Personal information
- Full name: Russell Paul Hill
- Born: 9 March 1920 Stanley, Victoria
- Died: 19 November 1987 (aged 67) Mornington, Victoria
- Original team: Beechworth
- Height: 179 cm (5 ft 10 in)
- Weight: 82 kg (181 lb)
- Position: Defender

Playing career^{1}
- Years: Club / Games (Goals)
- 1944, 1946–47: Essendon / 14 (1)
- ^{1} Playing statistics correct to the end of 1947.

= Russell Hill (footballer) =

Australian rules footballer

Russell Paul Hill (9 March 1920 – 19 November 1987) was an Australian rules footballer who played with Essendon in the Victorian Football League (VFL).

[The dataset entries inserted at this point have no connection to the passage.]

Lemma bullet_is_not_spoken_witness :
  removeMarkdown (input "To do:" ++ [U16 13 Input; U16 10 Input] ++ input "  - buy *milk*")
  = removeMarkdown (input "To do:" ++ [U16 13 Input] ++ input "buy *milk*").
Proof.
  apply (@bullet_is_not_spoken (input "To do:" ++ [U16 13 Input])
           (U16 10 Input :: input "  ") (U16 45 Input) (input " ") (U16 98 Input)
           (input "uy *milk*"));
    try reflexivity; try discriminate.
  - right. exists (input "To do:"), (U16 13 Input). repeat split.
  - repeat constructor.
  - repeat constructor.
  - repeat constructor.
Defined.

(** X24: the number of a list item is not spoken.  Suppose that
    [c] is a character that is no white space, no digit and none of
    backtick, [!], [[], [*], [_], [~], [#], [>], [-], [+], and that the text
    [p] before the mark is empty, or is such that it ends with a line terminator, the
    character in front of this line terminator is no white space, it has no
    backtick, [!], [[], [*], [_], [~], and the first character that is no
    white space of each of its lines is no digit and none of [#], [>], [-],
    [*], [+].  Then [removeMarkdown] gives the same for [p], white space or none, one or more
    digits, a full stop, one or more characters of white space, [c] and any
    text [u] as for [p], [c] and [u]. *)
Theorem number_is_not_spoken p ind ds dot sp c u :
  linesBefore p ->
  Forall (fun x => is_opener x || is_inline_mark x = false) p ->
  Forall (fun x => is_space x = true) ind ->
  Forall (fun x => is_digit x = true) ds -> ds <> [] -> code dot = c_dot ->
  Forall (fun x => is_space x = true) sp -> sp <> [] ->
  is_plain_char c = true -> is_space c = false ->
  removeMarkdown (p ++ ind ++ ds ++ dot :: sp ++ c :: u) = removeMarkdown (p ++ c :: u).
Proof.
  intros Hp Hq Hi Hd Hdne Hdot Hs Hne Hc Hv.
  destruct (plain_char_classes _ Hc) as (_ & _ & Hl).
  set (M := ind ++ ds ++ dot :: sp).
  assert (EM : forall X, p ++ ind ++ ds ++ dot :: sp ++ X = p ++ M ++ X).
  { intros X. unfold M. now rewrite <- !app_assoc. }
  assert (HM : Forall (fun x => is_early_mark x = false /\ has_code c_gt x = false
                               /\ is_marker x = false) M).
  { assert (Hsp : forall x, is_space x = true ->
                  is_early_mark x = false /\ has_code c_gt x = false
                  /\ is_marker x = false).
    { intros x Hx. split; [now apply space_early |].
      destruct (space_no_mark _ Hx) as (Hm & _).
      destruct (@line_mark_classes _ Hm) as (_ & ? & ? & _). now split. }
    unfold M. repeat (apply Forall_app; split).
    - eapply Forall_impl; [| exact Hi]. exact Hsp.
    - eapply Forall_impl; [| exact Hd]. intros x Hx.
      unfold is_digit in Hx. apply andb_true_iff in Hx. destruct Hx as [H1 H2].
      apply N.leb_le in H1, H2.
      unfold is_early_mark, is_opener, is_inline_mark, is_marker, has_code.
      repeat split;
        repeat match goal with
          | |- context [N.eqb (code x) ?n] =>
              destruct (N.eqb_spec (code x) n) as [E | _];
              [exfalso; revert H1 H2; rewrite E;
               unfold c_backtick, c_bang, c_lbracket, c_star, c_underscore, c_tilde,
                 c_hash, c_gt, c_dash, c_plus; lia |]
          end; reflexivity.
    - constructor.
      + unfold is_early_mark, is_opener, is_inline_mark, is_marker, has_code.
        rewrite Hdot. repeat split.
      + eapply Forall_impl; [| exact Hs]. exact Hsp. }
  assert (HMe : Forall (fun x => is_early_mark x = false) M).
  { eapply Forall_impl; [| exact HM]. intros x Hx. apply Hx. }
  pose proof (@early_stages_pass p M c u Hp Hq HMe Hc Hv) as (u' & E1 & E2).
  apply stages_from_unnumbered. rewrite !unnumbered_eq, !unbulleted_eq, !unquoted_eq.
  rewrite EM, E1, E2.
  destruct (@line_stage_passes quoteMark (notCode c_gt) quoteMark_inside quoteMark_none
              notCode_gt_plain p M c u' Hp) as [F1 F2]; auto.
  { eapply Forall_impl; [| exact HM]. intros x (_ & Hx & _). unfold notCode.
    now rewrite Hx. }
  { now apply notCode_gt_plain. }
  rewrite F1, F2.
  set (u8 := replace_lines quoteMark (@nothing unit) false u').
  destruct (@line_stage_passes bulletMark (fun x => negb (is_marker x)) bulletMark_inside
              bulletMark_none not_marker_plain p M c u8 Hp) as [F3 F4]; auto.
  { eapply Forall_impl; [| exact HM]. intros x (_ & _ & Hx). now rewrite Hx. }
  { now apply not_marker_plain. }
  rewrite F3, F4.
  set (u9 := replace_lines bulletMark (@nothing unit) false u8).
  rewrite (@line_stage_matches numberMark (fun x => negb (is_digit x)) numberMark_inside
             numberMark_none not_digit_plain p M c u9 Hp); auto.
  - symmetry.
    apply (@line_stage_passes numberMark (fun x => negb (is_digit x)) numberMark_inside
             numberMark_none not_digit_plain p [] c u9 Hp); auto.
    now apply not_digit_plain.
  - unfold M. destruct ind; [destruct ds; [congruence | discriminate] | discriminate].
  - unfold M. rewrite <- !app_assoc. now apply numberMark_number.
  - now apply not_digit_plain.
Qed.

Lemma number_is_not_spoken_witness :
  removeMarkdown (textOf ["Steps:"; " 12. stir"; "13. serve"]%string)
  = removeMarkdown (textOf ["Steps:"; "stir"; "13. serve"]%string).
Proof.
  apply (@number_is_not_spoken (input "Steps:" ++ [U16 c_nl Input])
           (input " ") (input "12") (U16 46 Input) (input " ") (U16 115 Input)
           (input "tir" ++ U16 c_nl Input :: input "13. serve"));
    try reflexivity; try discriminate.
  - right. exists (input "Steps:"), (U16 c_nl Input). repeat split.
  - repeat constructor.
  - repeat constructor.
  - repeat constructor.
  - repeat constructor.
Defined.

(** ** Bold and struck text *)

Lemma strongMatch_match n d1 body d2 X :
  n = c_star \/ n = c_underscore ->
  codes d1 = [n; n] -> codes d2 = [n; n] ->
  Forall (fun x => is_dot x = true) body ->
  Forall (fun x => has_code c_star x || has_code c_underscore x = false) body ->
  strongMatch (d1 ++ body ++ d2 ++ X) = Some (body, X).
Proof.
  intros Hn H1 H2 Hdot Hb. unfold strongMatch, alt.
  assert (Hbn : Forall (fun x => has_code n x = false) body).
  { eapply Forall_impl; [| exact Hb]. intros x Hx. apply orb_false_iff in Hx.
    destruct Hn; subst n; tauto. }
  destruct Hn; subst n.
  - now rewrite (@delimited_match c_star [c_star] d1 body d2 X).
  - destruct d1 as [| o d1]; [discriminate |]. injection H1 as Ho H1.
    cbn [app]. rewrite delimited_first by (unfold has_code; now rewrite Ho).
    change (o :: d1 ++ body ++ d2 ++ X) with ((o :: d1) ++ body ++ d2 ++ X).
    apply (@delimited_match c_underscore [c_underscore] (o :: d1) body d2 X); auto.
    simpl. now rewrite Ho, H1.
Qed.

Lemma lineStartAfter_visible bol a :
  a <> [] -> Forall (fun x => is_dot x = true) a -> lineStartAfter bol a = false.
Proof.
  intros Hne Ha. destruct (exists_last Hne) as (q & x & ->).
  rewrite lineStartAfter_last. apply Forall_app in Ha. destruct Ha as [_ Ha].
  inversion Ha as [| ? ? Hx _]; subst. unfold is_dot in Hx.
  now apply negb_true_iff in Hx.
Qed.

(** X25: the marks of bold and of struck text are not spoken.  Text
    without marks, then [**], [__] or [~~], content that is not empty and has
    no marks and no line terminators, then the same delimiter: the two
    delimiters can be taken out without changing what [removeMarkdown] gives,
    whatever follows. *)
Theorem doubled_marks_are_not_spoken p d1 body d2 u n :
  n = c_star \/ n = c_underscore \/ n = c_tilde ->
  codes d1 = [n; n] -> codes d2 = [n; n] ->
  Forall (fun x => is_early_mark x = false) p ->
  Forall (fun x => is_early_mark x = false) body ->
  Forall (fun x => is_dot x = true) body -> body <> [] ->
  removeMarkdown (p ++ d1 ++ body ++ d2 ++ u) = removeMarkdown (p ++ body ++ u).
Proof.
  intros Hn H1 H2 Hp Hb Hdot Hne.
  assert (Hd : forall d, codes d = [n; n] ->
               Forall (fun x => code x = n) d /\ d <> []).
  { intros d Hd. destruct d as [| x [| y [| z d]]]; try discriminate.
    injection Hd as Hx Hy. split; [| discriminate]. repeat constructor; assumption. }
  destruct (Hd _ H1) as [Hd1 _]. destruct (Hd _ H2) as [Hd2 Hne2].
  assert (Hnd : forall x, code x = n -> is_dot x = true).
  { intros x Hx. unfold is_dot, is_line_terminator, has_code. rewrite Hx.
    destruct Hn as [-> | [-> | ->]]; reflexivity. }
  set (A := p ++ d1 ++ body ++ d2).
  set (B := p ++ body).
  assert (EA : p ++ d1 ++ body ++ d2 ++ u = A ++ u)
    by (unfold A; now rewrite <- !app_assoc).
  assert (EB : p ++ body ++ u = B ++ u) by (unfold B; now rewrite <- !app_assoc).
  assert (HA : forall T : unit16 -> bool,
            (forall x, is_early_mark x = false -> T x = false) ->
            (forall x, code x = n -> T x = false) ->
            Forall (fun x => T x = false) A /\ Forall (fun x => T x = false) B).
  { intros T HT HTn.
    assert (Forall (fun x => T x = false) p) by (eapply Forall_impl; [| exact Hp]; auto).
    assert (Forall (fun x => T x = false) body)
      by (eapply Forall_impl; [| exact Hb]; auto).
    assert (Forall (fun x => T x = false) d1)
      by (eapply Forall_impl; [| exact Hd1]; auto).
    assert (Forall (fun x => T x = false) d2)
      by (eapply Forall_impl; [| exact Hd2]; auto).
    unfold A, B. split; repeat (apply Forall_app; split); assumption. }
  assert (Hcode : forall k, k <> n -> forall x, code x = n -> has_code k x = false).
  { intros k Hk x Hx. unfold has_code. rewrite Hx. apply N.eqb_neq. congruence. }
  assert (Hk : forall k, In k [c_backtick; c_bang; c_lbracket; c_hash] -> k <> n).
  { intros k Hin E. subst k. simpl in Hin.
    destruct Hn as [-> | [-> | ->]];
      repeat (destruct Hin as [Hin | Hin]; [discriminate Hin |]); exact Hin. }
  destruct (HA (has_code c_backtick)) as [A1 B1];
    [intros x Hx; apply (early_mark_classes _ Hx)
    | apply Hcode, Hk; simpl; tauto |].
  destruct (HA (has_code c_bang)) as [A2 B2];
    [intros x Hx; apply (early_mark_classes _ Hx)
    | apply Hcode, Hk; simpl; tauto |].
  destruct (HA (has_code c_lbracket)) as [A3 B3];
    [intros x Hx; apply (early_mark_classes _ Hx)
    | apply Hcode, Hk; simpl; tauto |].
  destruct (HA (has_code c_hash)) as [A4 B4];
    [intros x Hx; apply (early_mark_classes _ Hx)
    | apply Hcode, Hk; simpl; tauto |].
  assert (LA : lineStartAfter true A = false).
  { unfold A. rewrite !app_assoc. apply exists_last in Hne2.
    destruct Hne2 as (q & x & ->). rewrite app_assoc, lineStartAfter_last.
    apply Forall_app in Hd2. destruct Hd2 as [_ Hx]. inversion Hx as [| ? ? Hx' _].
    specialize (Hnd _ Hx'). unfold is_dot in Hnd. now apply negb_true_iff in Hnd. }
  assert (LB : lineStartAfter true B = false).
  { unfold B. apply exists_last in Hne. destruct Hne as (q & x & ->).
    rewrite app_assoc, lineStartAfter_last.
    apply Forall_app in Hdot. destruct Hdot as [_ Hx]. inversion Hx as [| ? ? Hx' _].
    unfold is_dot in Hx'. now apply negb_true_iff in Hx'. }
  assert (E4 : exists U, unheaded (A ++ u) = A ++ U /\ unheaded (B ++ u) = B ++ U).
  { unfold unheaded, unlinked, unimaged, unfenced.
    rewrite (@replace_global_skip _ fenceMatch (@nothing str) _ fenceMatch_first _ _ A1).
    rewrite (@replace_global_skip _ fenceMatch (@nothing str) _ fenceMatch_first _ _ B1).
    rewrite (@replace_global_skip _ imageMatch group _ imageMatch_first _ _ A2).
    rewrite (@replace_global_skip _ imageMatch group _ imageMatch_first _ _ B2).
    rewrite (@replace_global_skip _ linkMatch (fun g => fst g) _ linkMatch_first _ _ A3).
    rewrite (@replace_global_skip _ linkMatch (fun g => fst g) _ linkMatch_first _ _ B3).
    rewrite (@replace_lines_skip _ headingMark (@nothing unit) _ headingMark_first _ _ _ A4).
    rewrite (@replace_lines_skip _ headingMark (@nothing unit) _ headingMark_first _ _ _ B4).
    rewrite LA, LB. eauto. }
  destruct E4 as (U & E4a & E4b).
  assert (Hq : Forall (fun x => has_code c_star x || has_code c_underscore x = false) p
               /\ Forall (fun x => has_code c_star x || has_code c_underscore x = false) body
               /\ Forall (fun x => has_code c_tilde x = false) p
               /\ Forall (fun x => has_code c_tilde x = false) body).
  { repeat split;
      [eapply Forall_impl; [| exact Hp] | eapply Forall_impl; [| exact Hb]
      | eapply Forall_impl; [| exact Hp] | eapply Forall_impl; [| exact Hb]];
      intros x Hx; apply (early_mark_classes _ Hx). }
  destruct Hq as (P5 & B5 & P7 & B7).
  rewrite EA, EB.
  destruct Hn as [Hn | [Hn | Hn]].
  - (* bold, with stars *)
    apply stages_from_unbolded. unfold unbolded. rewrite E4a, E4b.
    unfold A, B. rewrite <- !app_assoc.
    rewrite !(@replace_global_skip _ strongMatch group _ strongMatch_first _ _ P5).
    f_equal.
    rewrite (@replace_global_skip _ strongMatch group _ strongMatch_first _ _ B5).
    pose proof (@strongMatch_match n d1 body d2 U (or_introl Hn) H1 H2 Hdot B5) as Hm.
    destruct d1 as [| o d1]; [discriminate |]. cbn [app] in *.
    now rewrite (@replace_global_some _ _ _ _ _ _ _ Hm (strongMatch_shorter _ Hm)).
  - (* bold, with underscores *)
    apply stages_from_unbolded. unfold unbolded. rewrite E4a, E4b.
    unfold A, B. rewrite <- !app_assoc.
    rewrite !(@replace_global_skip _ strongMatch group _ strongMatch_first _ _ P5).
    f_equal.
    rewrite (@replace_global_skip _ strongMatch group _ strongMatch_first _ _ B5).
    pose proof (@strongMatch_match n d1 body d2 U (or_intror Hn) H1 H2 Hdot B5) as Hm.
    destruct d1 as [| o d1]; [discriminate |]. cbn [app] in *.
    now rewrite (@replace_global_some _ _ _ _ _ _ _ Hm (strongMatch_shorter _ Hm)).
  - (* struck *)
    subst n.
    destruct (HA (fun x => has_code c_star x || has_code c_underscore x)) as [A5 B5'].
    { intros x Hx. apply (early_mark_classes _ Hx). }
    { intros x Hx. unfold has_code. now rewrite Hx. }
    apply stages_from_unstruck. unfold unstruck, unslanted, unbolded.
    rewrite E4a, E4b.
    rewrite (@replace_global_skip _ strongMatch group _ strongMatch_first _ _ A5).
    rewrite (@replace_global_skip _ strongMatch group _ strongMatch_first _ _ B5').
    rewrite (@replace_global_skip _ emMatch group _ emMatch_first _ _ A5).
    rewrite (@replace_global_skip _ emMatch group _ emMatch_first _ _ B5').
    unfold A, B. rewrite <- !app_assoc.
    rewrite !(@replace_global_skip _ delMatch group _ delMatch_first _ _ P7).
    f_equal.
    rewrite (@replace_global_skip _ delMatch group _ delMatch_first _ _ B7).
    assert (Hm : delMatch (d1 ++ body ++ d2 ++
                   replace_global emMatch group (replace_global strongMatch group U))
                 = Some (body, replace_global emMatch group
                                 (replace_global strongMatch group U))).
    { unfold delMatch. now apply delimited_match. }
    destruct d1 as [| o d1]; [discriminate |]. cbn [app] in *.
    now rewrite (@replace_global_some _ _ _ _ _ _ _ Hm (delMatch_shorter _ Hm)).
Qed.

He played in Essendon's semi final team in 1946, but was dropped for the Grand Final, which Essendon won.

Hill originally played with the Beechworth Stars FC in the Bright / Myrtlford Football League, before playing with Beechworth in the Ovens & King Football League.

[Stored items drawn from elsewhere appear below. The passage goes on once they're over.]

(** * drl_algos: the helpers of [drl_algos/utils.py] and the transition store

    Each module embeds one group of functions of the Python source and
    proves what the specification says about it.

    - [SoftUpdate]: [soft_update], the Polyak averaging of the target
      networks, over a store of parameter tensors it updates in place.
    - [SoftUpdateFloat]: the same loop on float32 values.
    - [TensorBatch]: [to_tensor], [_filter_batch] and [to_tensor_batch].
    - [PyDict]: the dict operations the other modules share.
    - [Stats]: [create_stats_ordered_dict].
    - [SafeJson]: [safe_json] and [dict_to_safe_json].
    - [CatDict]: [cat_dict], over a heap of list objects.
    - [TransitionStore]: the replay buffer, which the sources import and do
      not contain; it follows the specification.

    Outside [SoftUpdateFloat] numbers are exact: a float is a rational, or
    a real number where a square root is taken, and rounding is not
    modelled.  In [Stats] and [CatDict] a call that raises gives [None]; in
    [TensorBatch] a call returns or raises, and [None] is the [None] of
    Python. *)

From Stdlib Require Import ZArith QArith Qabs Reals Psatz SpecFloat.
From stdpp Require Import base functions strings pretty list.

Set Warnings "-register-all".

(** ** Polyak averaging: [soft_update] *)

Module SoftUpdate.

#[local] Open Scope Q_scope.

(** A parameter is a mutable tensor object.  It is identified by its address;
    the store gives the current content of its [.data].  The per-entry
    arithmetic of the tensors is the arithmetic on one entry. *)
Abbreviation param := nat (only parsing).
Definition store := param -> Q.

(** [m.parameters()]: the parameters of a network, in registration order. *)
Abbreviation module := (list param) (only parsing).

(** [target_param.data * (1.0 - tau) + source_param.data * tau] *)
Definition new_param (target_data source_data tau : Q) : Q :=
  target_data * (1 - tau) + source_data * tau.

(** [p.data.copy_(v)]: overwrite the content of [p] in place. *)
Definition copy_ (p : param) (v : Q) (st : store) : store := <[p := v]> st.

(** The body of the [for] loop, run over the zipped pairs in order; every
    read sees the writes of the earlier iterations. *)
Fixpoint soft_update_loop (pairs : list (param * param)) (tau : Q)
    (st : store) : store :=
  match pairs with
  | [] => st
  | (target_param, source_param) :: rest =>
      let new := new_param (st target_param) (st source_param) tau in
      soft_update_loop rest tau (copy_ target_param new st)
  end.

(** [soft_update(source, target, tau)]; [zip] stops at the shorter list. *)
Definition soft_update (source target : module) (tau : Q) (st : store) : store :=
  soft_update_loop (zip target source) tau st.

(** [[p.data for p in m.parameters()]] *)
Definition data (m : module) (st : store) : list Q := st <$> m.

(** Two networks built one after the other from the given parameter values,
    as [qf1] and [target_qf1] are in [example.py]: the source owns the first
    addresses, the target the next ones. *)
Record networks := Networks { mem : store; source : module; target : module }.

Definition build (ss ts : list Q) : networks :=
  {| mem := fun p => nth p (ss ++ ts) 0;
     source := seq 0 (length ss);
     target := seq (length ss) (length ts) |}.

(** The target's data after one call on freshly built networks. *)
Definition updated (ss ts : list Q) (tau : Q) : list Q :=
  let n := build ss ts in
  data (target n) (soft_update (source n) (target n) tau (mem n)).

(** The rule as the specification writes it. *)
Definition polyak (tau old_target src : Q) : Q :=
  (1 - tau) * old_target + tau * src.

(** The claim as the specification states it: whatever the two networks
    are, no parameter of [source] changes. *)
Definition source_untouched : Prop :=
  forall (st : store) (source target : module) (tau : Q) (p : param),
    p ∈ source -> soft_update source target tau st p == st p.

He served in the Royal Australian Air Force during the later part of World War II.

Hill made his VFL debut in round 16, 1944 against Geelong at full forward, kicking one goal in their winning side.

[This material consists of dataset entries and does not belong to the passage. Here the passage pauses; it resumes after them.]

Lemma disabled_instance_adds_no_entry_witness :
  _DoNotCache disabledRepository = true
  ∧ LocalCacheHelper.partition "cache"
      (stores (steps decodeBoolean encodeBoolean parseDigits isNone showNumber
                 disabledRepository disabledTrace disabledWorld).2)
      !! "k" = Some "v"
  ∧ LocalCacheHelper.partition "cache" (stores disabledWorld) !! "k" = Some "v".
Proof.
  assert (Hoff : _DoNotCache disabledRepository = true) by reflexivity.
  assert (Hk : LocalCacheHelper.partition "cache"
                 (stores (steps decodeBoolean encodeBoolean parseDigits isNone
                            showNumber disabledRepository disabledTrace
                            disabledWorld).2)
                 !! "k" = Some "v")
    by (vm_compute; reflexivity).
  split; [exact Hoff |]. split; [exact Hk |].
  exact (disabled_instance_adds_no_entry decodeBoolean encodeBoolean
           parseDigits isNone showNumber disabledRepository disabledTrace
           disabledWorld "cache" "k" "v" Hoff Hk).
Defined.

Lemma calls_touch_only_own_partition_witness :
  Forall (λ s, isTick s = false) writeTrace
  ∧ "cache" ≠ _Name otherRepository
  ∧ stores (steps decodeBoolean encodeBoolean parseDigits isNone showNumber
              otherRepository writeTrace otherWorld).2 !! "cache"
    = stores otherWorld !! "cache".
Proof.
  assert (Hl : Forall (λ s, isTick s = false) writeTrace)
    by (repeat constructor).
  assert (Hne : "cache" ≠ _Name otherRepository) by (vm_compute; discriminate).
  split; [exact Hl |]. split; [exact Hne |].
  exact (calls_touch_only_own_partition decodeBoolean encodeBoolean
           parseDigits isNone showNumber otherRepository writeTrace otherWorld
           "cache" Hl Hne).
Defined.

Lemma untargeted_store_survives_ticks_witness :
  Forall (λ t, callback t ≠ ResetTick (_Name lastingRepository))
         (timers watchedWorld)
  ∧ Forall (λ s, isReadOnly s || isTick s = true) tickTrace
  ∧ stores (steps decodeBoolean encodeBoolean parseDigits isNone showNumber
              lastingRepository tickTrace watchedWorld).2
      !! _Name lastingRepository
    = stores watchedWorld !! _Name lastingRepository.
Proof.
  assert (Hfree : Forall (λ t, callback t ≠ ResetTick (_Name lastingRepository))
                         (timers watchedWorld))
    by (repeat constructor; vm_compute; discriminate).
  assert (Hl : Forall (λ s, isReadOnly s || isTick s = true) tickTrace)
    by (repeat constructor).
  split; [exact Hfree |]. split; [exact Hl |].
  exact (untargeted_store_survives_ticks decodeBoolean encodeBoolean
           parseDigits isNone showNumber lastingRepository tickTrace
           watchedWorld Hfree Hl).
Defined.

Hill also played a brilliant game in Point Cook's losing 1944 RAAF grand final side against Laverton in front of a crowd of 10,000 spectators at the Fitzroy Cricket Ground.

Hill played in Essendon's 1946 second semi final replay side, but missed selection in the 1946 VFL grand final team and was listed as an emergency.

Older brother of former Collingwood footballer, Mac Hill.